▶ [WHAT THIS TASK INVOLVES]: A faithful, complete transcription of the listing is required.

▶ [ENTRIES PROVIDED]:

Lemma digit_not_space c : is_digit c = true -> is_space c = false.
Proof.
  destruct c as [b0 b1 b2 b3 b4 b5 b6 b7].
  destruct b0, b1, b2, b3, b4, b5, b6, b7; intros H; try reflexivity; discriminate.
Qed.

Lemma last_char_In (l : list ascii) d : l <> [] -> In (last l d) l.
Proof.
  induction l as [ | x l IH]; intros H; [congruence | ].
  destruct l as [ | y l]; [left; reflexivity | ].
  right. apply IH. discriminate.
Qed.

(** X4: whenever [_maybe_int] (that is, [int(value)]) yields an integer,
    [_to_int] yields the same one, underscore-grouped literals apart:
    [_to_int] reads [1_000] as its last group, 0. *)
Theorem to_int_extends_maybe_int (v : pyval) (n : Z) :
  _maybe_int v = Some n -> no_underscore v -> _to_int v = Ok (Some n).
Proof.
  destruct v as [ | z | b | f | s]; simpl; intros H Hu.
  - discriminate.
  - congruence.
  - congruence.
  - destruct f as [sg | sg | | sg m ex]; simpl in *; try discriminate; congruence.
  - unfold int_of_str in H. unfold strip.
    rewrite list_ascii_of_string_of_list_ascii.
    assert (Hus : forall c, In c (int_strip (list_ascii_of_string s)) ->
                            Ascii.eqb c "_" = false).
    { intros c Hc. apply Hu. apply int_strip_In. exact Hc. }
    destruct (int_strip (list_ascii_of_string s)) as [ | c r] eqn:E.
    + simpl in H. discriminate.
    + assert (Hr : forall x, In x r -> Ascii.eqb x "_" = false).
      { intros x Hx. apply Hus. right. exact Hx. }
      assert (Hsigned : is_digit c = false -> is_space c = false ->
                int_body_ok false r = true ->
                strip_chars (list_ascii_of_string s) = c :: r
                /\ search_trailing_int (c :: r) = Some (is_minus c, r)
                /\ filter is_digit r = r).
      { intros Hcd Hcs Eb. destruct (int_body_ok_digits _ _ Eb Hr) as [Hd Hne].
        assert (Hrne : r <> []) by (intros ->; specialize (Hne eq_refl); discriminate).
        split; [ | split].
        - apply (@strip_chars_int_strip _ c r E Hcs).
          apply digit_not_space, Hd.
          destruct r as [ | y r']; [congruence | ].
          change (last (c :: y :: r') c) with (last (y :: r') c).
          apply last_char_In. discriminate.
        - apply search_trailing_signed; assumption.
        - apply filter_all. exact Hd. }
      destruct (is_minus c) eqn:Em.
      * destruct (int_body_ok false r) eqn:Eb; [ | discriminate].
        destruct (digits_ok (filter is_digit r)) eqn:Ed; [ | discriminate].
        cbn [andb] in H.
        assert (Hc : c = "-"%char) by (apply Ascii.eqb_eq; exact Em). 
        destruct Hsigned as [H1 [H2 H3]]; [subst c; reflexivity | subst c; reflexivity | reflexivity | ].
        rewrite H1, H2. rewrite H3 in H, Ed. cbn [int_of_group]. rewrite Ed.
        simpl in H. simpl. congruence.
      * destruct (Ascii.eqb c "+") eqn:Ep.
        -- destruct (int_body_ok false r) eqn:Eb; [ | discriminate].
           destruct (digits_ok (filter is_digit r)) eqn:Ed; [ | discriminate].
           cbn [andb] in H.
           assert (Hc : c = "+"%char) by (apply Ascii.eqb_eq; exact Ep).
           destruct Hsigned as [H1 [H2 H3]]; [subst c; reflexivity | subst c; reflexivity | reflexivity | ].
           rewrite H1, H2. rewrite H3 in H, Ed. cbn [int_of_group]. rewrite Ed.
           simpl in H. simpl. congruence.
        -- destruct (int_body_ok false (c :: r)) eqn:Eb; [ | discriminate].
           destruct (digits_ok (filter is_digit (c :: r))) eqn:Ed; [ | discriminate].
           cbn [andb] in H.
           destruct (int_body_ok_digits _ _ Eb Hus) as [Hd _].
           rewrite (filter_all _ _ Hd) in H, Ed.
           rewrite (@strip_chars_int_strip _ c r E).
           ++ rewrite search_trailing_digits; [ | discriminate | exact Hd].
              cbn [int_of_group]. rewrite Ed. simpl in H. simpl. congruence.
           ++ apply digit_not_space, Hd. left. reflexivity.
           ++ apply digit_not_space, Hd. apply last_char_In. discriminate.
Qed.

Lemma to_int_extends_maybe_int_witness : _to_int (VStr " +42 ") = Ok (Some 42).
Proof.
  apply (@to_int_extends_maybe_int (VStr " +42 ") 42).
  - reflexivity.
  - simpl. intros c [<- | [<- | [<- | [<- | [<- | []]]]]]; reflexivity.
Defined.

(** The grouped literal that the two read differently. *)
Example to_int_grouped_literal :
  _maybe_int (VStr "1_000") = Some 1000 /\ _to_int (VStr "1_000") = Ok (Some 0).
Proof. split; reflexivity. Qed.

(** *** The clamp of the diversity *)

Lemma flt_fle (a b : float) : flt a b = true -> fle a b = true.
Proof.
  unfold flt, fle, SFltb, SFleb. destruct (SFcompare a b) as [[ | | ] | ]; congruence.
Qed.

(** Without a usable diversity the key is left out. *)
Lemma mmr_no_diversity (float_of_str : string -> option float)
      (diversity_val top_n_val : pyval) :
  _maybe_float float_of_str diversity_val = None ->
  kw_diversity (mmr_kwargs_of float_of_str diversity_val top_n_val) = None.
Proof. unfold mmr_kwargs_of. cbn [kw_diversity]. intros ->. reflexivity. Qed.

(** X5: a configured diversity that converts to a float [d] is always
    handed to the representation model, clamped: the value [c] handed on is
    a number between 0.0 and 1.0, it is [d] itself when [d] lies strictly
    between them, 1.0 when [d] is not below 1.0 (NaN and the infinity
    included) and 0.0 when [d] is not above 0.0; [top_n_words] is handed on
    exactly when it converts to a positive [int]. *)
Theorem mmr_kwargs_in_range (float_of_str : string -> option float)
        (diversity_val top_n_val : pyval) (d : float) :
  _maybe_float float_of_str diversity_val = Some d ->
  (exists c,
      kw_diversity (mmr_kwargs_of float_of_str diversity_val top_n_val) = Some c
      /\ is_nan c = false /\ fle fzero c = true /\ fle c fone = true
      /\ (flt fzero d = true -> flt d fone = true -> c = d)
      /\ (flt d fone = false -> c = fone)
      /\ (flt d fone = true -> flt fzero d = false -> c = fzero))
  /\ (forall n, kw_top_n_words (mmr_kwargs_of float_of_str diversity_val top_n_val) = Some n
                <-> 0 < n /\ _maybe_int top_n_val = Some n).
Proof.
  intros Hd. unfold mmr_kwargs_of. cbn [kw_diversity kw_top_n_words]. rewrite Hd.
  split.
  - exists (py_max fzero (py_min fone d)). split; [reflexivity | ].
    unfold py_min, py_max.
    destruct (flt d fone) eqn:E1.
    + destruct (flt fzero d) eqn:E2.
      * repeat split; try congruence;
          [destruct d; try reflexivity; discriminate
          | apply flt_fle; exact E2 | apply flt_fle; exact E1].
      * repeat split; try congruence; reflexivity.
    + assert (E3 : flt fzero fone = true) by reflexivity. rewrite E3.
      repeat split; try congruence; reflexivity.
  - intros n. destruct (_maybe_int top_n_val) as [m | ].
    + destruct (0 <? m) eqn:E.
      * apply Z.ltb_lt in E. split.
        -- intros H. inversion H. subst. auto.
        -- intros [_ H]. exact H.
      * apply Z.ltb_ge in E. split; [discriminate | ].
        intros [Hn H]. inversion H. lia.
    + split; [discriminate | intros [_ H]; discriminate].
Qed.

▶ [ANSWER FOR THE TASK]:
Lemma digit_not_space c : is_digit c = true -> is_space c = false.
Proof.
  destruct c as [b0 b1 b2 b3 b4 b5 b6 b7].
  destruct b0, b1, b2, b3, b4, b5, b6, b7; intros H; try reflexivity; discriminate.
Qed.

Lemma last_char_In (l : list ascii) d : l <> [] -> In (last l d) l.
Proof.
  induction l as [ | x l IH]; intros H; [congruence | ].
  destruct l as [ | y l]; [left; reflexivity | ].
  right. apply IH. discriminate.
Qed.

(** X4: whenever [_maybe_int] (that is, [int(value)]) yields an integer,
    [_to_int] yields the same one, underscore-grouped literals apart:
    [_to_int] reads [1_000] as its last group, 0. *)
Theorem to_int_extends_maybe_int (v : pyval) (n : Z) :
  _maybe_int v = Some n -> no_underscore v -> _to_int v = Ok (Some n).
Proof.
  destruct v as [ | z | b | f | s]; simpl; intros H Hu.
  - discriminate.
  - congruence.
  - congruence.
  - destruct f as [sg | sg | | sg m ex]; simpl in *; try discriminate; congruence.
  - unfold int_of_str in H. unfold strip.
    rewrite list_ascii_of_string_of_list_ascii.
    assert (Hus : forall c, In c (int_strip (list_ascii_of_string s)) ->
                            Ascii.eqb c "_" = false).
    { intros c Hc. apply Hu. apply int_strip_In. exact Hc. }
    destruct (int_strip (list_ascii_of_string s)) as [ | c r] eqn:E.
    + simpl in H. discriminate.
    + assert (Hr : forall x, In x r -> Ascii.eqb x "_" = false).
      { intros x Hx. apply Hus. right. exact Hx. }
      assert (Hsigned : is_digit c = false -> is_space c = false ->
                int_body_ok false r = true ->
                strip_chars (list_ascii_of_string s) = c :: r
                /\ search_trailing_int (c :: r) = Some (is_minus c, r)
                /\ filter is_digit r = r).
      { intros Hcd Hcs Eb. destruct (int_body_ok_digits _ _ Eb Hr) as [Hd Hne].
        assert (Hrne : r <> []) by (intros ->; specialize (Hne eq_refl); discriminate).
        split; [ | split].
        - apply (@strip_chars_int_strip _ c r E Hcs).
          apply digit_not_space, Hd.
          destruct r as [ | y r']; [congruence | ].
          change (last (c :: y :: r') c) with (last (y :: r') c).
          apply last_char_In. discriminate.
        - apply search_trailing_signed; assumption.
        - apply filter_all. exact Hd. }
      destruct (is_minus c) eqn:Em.
      * destruct (int_body_ok false r) eqn:Eb; [ | discriminate].
        destruct (digits_ok (filter is_digit r)) eqn:Ed; [ | discriminate].
        cbn [andb] in H.
        assert (Hc : c = "-"%char) by (apply Ascii.eqb_eq; exact Em). 
        destruct Hsigned as [H1 [H2 H3]]; [subst c; reflexivity | subst c; reflexivity | reflexivity | ].
        rewrite H1, H2. rewrite H3 in H, Ed. cbn [int_of_group]. rewrite Ed.
        simpl in H. simpl. congruence.
      * destruct (Ascii.eqb c "+") eqn:Ep.
        -- destruct (int_body_ok false r) eqn:Eb; [ | discriminate].
           destruct (digits_ok (filter is_digit r)) eqn:Ed; [ | discriminate].
           cbn [andb] in H.
           assert (Hc : c = "+"%char) by (apply Ascii.eqb_eq; exact Ep).
           destruct Hsigned as [H1 [H2 H3]]; [subst c; reflexivity | subst c; reflexivity | reflexivity | ].
           rewrite H1, H2. rewrite H3 in H, Ed. cbn [int_of_group]. rewrite Ed.
           simpl in H. simpl. congruence.
        -- destruct (int_body_ok false (c :: r)) eqn:Eb; [ | discriminate].
           destruct (digits_ok (filter is_digit (c :: r))) eqn:Ed; [ | discriminate].
           cbn [andb] in H.
           destruct (int_body_ok_digits _ _ Eb Hus) as [Hd _].
           rewrite (filter_all _ _ Hd) in H, Ed.
           rewrite (@strip_chars_int_strip _ c r E).
           ++ rewrite search_trailing_digits; [ | discriminate | exact Hd].
              cbn [int_of_group]. rewrite Ed. simpl in H. simpl. congruence.
           ++ apply digit_not_space, Hd. left. reflexivity.
           ++ apply digit_not_space, Hd. apply last_char_In. discriminate.
Qed.

Lemma to_int_extends_maybe_int_witness : _to_int (VStr " +42 ") = Ok (Some 42).
Proof.
  apply (@to_int_extends_maybe_int (VStr " +42 ") 42).
  - reflexivity.
  - simpl. intros c [<- | [<- | [<- | [<- | [<- | []]]]]]; reflexivity.
Defined.

(** The grouped literal that the two read differently. *)
Example to_int_grouped_literal :
  _maybe_int (VStr "1_000") = Some 1000 /\ _to_int (VStr "1_000") = Ok (Some 0).
Proof. split; reflexivity. Qed.

(** *** The clamp of the diversity *)

Lemma flt_fle (a b : float) : flt a b = true -> fle a b = true.
Proof.
  unfold flt, fle, SFltb, SFleb. destruct (SFcompare a b) as [[ | | ] | ]; congruence.
Qed.

(** Without a usable diversity the key is left out. *)
Lemma mmr_no_diversity (float_of_str : string -> option float)
      (diversity_val top_n_val : pyval) :
  _maybe_float float_of_str diversity_val = None ->
  kw_diversity (mmr_kwargs_of float_of_str diversity_val top_n_val) = None.
Proof. unfold mmr_kwargs_of. cbn [kw_diversity]. intros ->. reflexivity. Qed.

(** X5: a configured diversity that converts to a float [d] is always
    handed to the representation model, clamped: the value [c] handed on is
    a number between 0.0 and 1.0, it is [d] itself when [d] lies strictly
    between them, 1.0 when [d] is not below 1.0 (NaN and the infinity
    included) and 0.0 when [d] is not above 0.0; [top_n_words] is handed on
    exactly when it converts to a positive [int]. *)
Theorem mmr_kwargs_in_range (float_of_str : string -> option float)
        (diversity_val top_n_val : pyval) (d : float) :
  _maybe_float float_of_str diversity_val = Some d ->
  (exists c,
      kw_diversity (mmr_kwargs_of float_of_str diversity_val top_n_val) = Some c
      /\ is_nan c = false /\ fle fzero c = true /\ fle c fone = true
      /\ (flt fzero d = true -> flt d fone = true -> c = d)
      /\ (flt d fone = false -> c = fone)
      /\ (flt d fone = true -> flt fzero d = false -> c = fzero))
  /\ (forall n, kw_top_n_words (mmr_kwargs_of float_of_str diversity_val top_n_val) = Some n
                <-> 0 < n /\ _maybe_int top_n_val = Some n).
Proof.
  intros Hd. unfold mmr_kwargs_of. cbn [kw_diversity kw_top_n_words]. rewrite Hd.
  split.
  - exists (py_max fzero (py_min fone d)). split; [reflexivity | ].
    unfold py_min, py_max.
    destruct (flt d fone) eqn:E1.
    + destruct (flt fzero d) eqn:E2.
      * repeat split; try congruence;
          [destruct d; try reflexivity; discriminate
          | apply flt_fle; exact E2 | apply flt_fle; exact E1].
      * repeat split; try congruence; reflexivity.
    + assert (E3 : flt fzero fone = true) by reflexivity. rewrite E3.
      repeat split; try congruence; reflexivity.
  - intros n. destruct (_maybe_int top_n_val) as [m | ].
    + destruct (0 <? m) eqn:E.
      * apply Z.ltb_lt in E. split.
        -- intros H. inversion H. subst. auto.
        -- intros [_ H]. exact H.
      * apply Z.ltb_ge in E. split; [discriminate | ].
        intros [Hn H]. inversion H. lia.
    + split; [discriminate | intros [_ H]; discriminate].
Qed.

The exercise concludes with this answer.